Cyperus ixiocarpus

Scientific classification
- Kingdom: Plantae
- Clade: Embryophytes
- Clade: Tracheophytes
- Clade: Spermatophytes
- Clade: Angiosperms
- Clade: Monocots
- Clade: Commelinids
- Order: Poales
- Family: Cyperaceae
- Genus: Cyperus
- Species: C. ixiocarpus
- Binomial name: Cyperus ixiocarpus F.Muell.

= Cyperus ixiocarpus =

- Genus: Cyperus
- Species: ixiocarpus
- Authority: F.Muell. |

Species of plant

Cyperus ixiocarpus is a sedge of the family Cyperaceae that is native to northern parts of Australia.

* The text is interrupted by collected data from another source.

(** The [for] loop over the parts: the setter call it makes, and the final
    value of [foundImage].  It stops ([break]) at the first part that has
    [inlineData]. *)
Fixpoint scan_parts (ps : list Part) : list Action * bool :=
  match ps with
  | [] => ([], false)
  | part :: rest =>
      match inlineData part with
      | Some blob =>
          ([ setRestoredImage (Some (dataURL (mimeType blob) (data blob))) ], true)
      | None => scan_parts rest
      end
  end.

(** [handleRestorePhoto], up to its [await]: the guard, the three setter
    calls, and the request passed to [ai.models.generateContent].
    [API_KEY] is [process.env.API_KEY]. *)
Definition handleRestorePhoto (API_KEY : Js.value) (s : State)
    : list Action * option Request :=
  if negb (Js.truthy (originalImage s))
     || negb (Js.truthy (originalMimeType s))
     || negb (Js.truthy API_KEY)
  then
    ([ setError (Some "Please upload an image and ensure your API key is configured.") ],
     None)
  else
    (* past the guard [originalImage] is a string *)
    let base64Data :=
      Js.at_index (Js.split "," (Js.template (originalImage s))) 1 in
    ([ setIsLoading true; setError None; setRestoredImage None ],
     Some {| model := "gemini-2.5-flash-image-preview";
             contents := {| parts := Some
               [ {| inlineData := Some {| data := base64Data;
                                          mimeType := originalMimeType s |};
                    text := None |};
                 {| inlineData := None; text := Some RESTORE_PROMPT |} ] |};
             config := {| responseModalities := [IMAGE; TEXT] |} |}).

(** What the [try] block of [handleRestorePhoto] does once the call has
    settled: its setter calls, and the value it throws, if any. *)
Definition restore_try (o : Settled Response) : list Action * option JsError :=
  match o with
  | Fulfilled response =>
      let (acts, foundImage) := scan_parts (response_parts response) in
      if foundImage then (acts, None)
      else (acts, Some {| message := Some
        "The AI model did not return an image. It might have refused the request." |})
  | Rejected e => ([], Some e)
  end.

(** [handleRestorePhoto], from its [await] on: [try], [catch], [finally]. *)
Definition handleRestorePhoto_resume (o : Settled Response) : list Action :=
  let (acts, thrown) := restore_try o in
  acts
  ++ match thrown with
     | Some e =>
         [ setError (Some (Js.or_else (message e)
             "An error occurred during the restoration process.")) ]
     | None => []
     end
  ++ [ setIsLoading false ].

(** [handleDownload]: no setter is called; when [restoredImage] is truthy a
    link is created and clicked. *)
Definition download_name (fileName : Js.value) : string :=
  let originalName :=
    Js.or_else
      (option_map (fun n => Js.join "." (Js.slice_0_m1 (Js.split "." n))) fileName)
      "photo" in
  originalName ++ "-restored.png".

The robust perennial sedge typically grows to a height of 0.45 to 1 m and has a viscid tufted habit. The plant blooms between February and July producing yellow-green-brown flowers.

The species was first described by the botanist Ferdinand von Mueller in 1887 as a part of the work, Transactions Of The Royal Society Of Victoria.

It is found across northern Australia in Western Australia, Queensland and the Northern Territory in seasonally dry tropical areas. In Western Australia it is found along sandy creek and river beds in the Gascoyne and Pilbara regions where it grows in red sandy-loamy soils.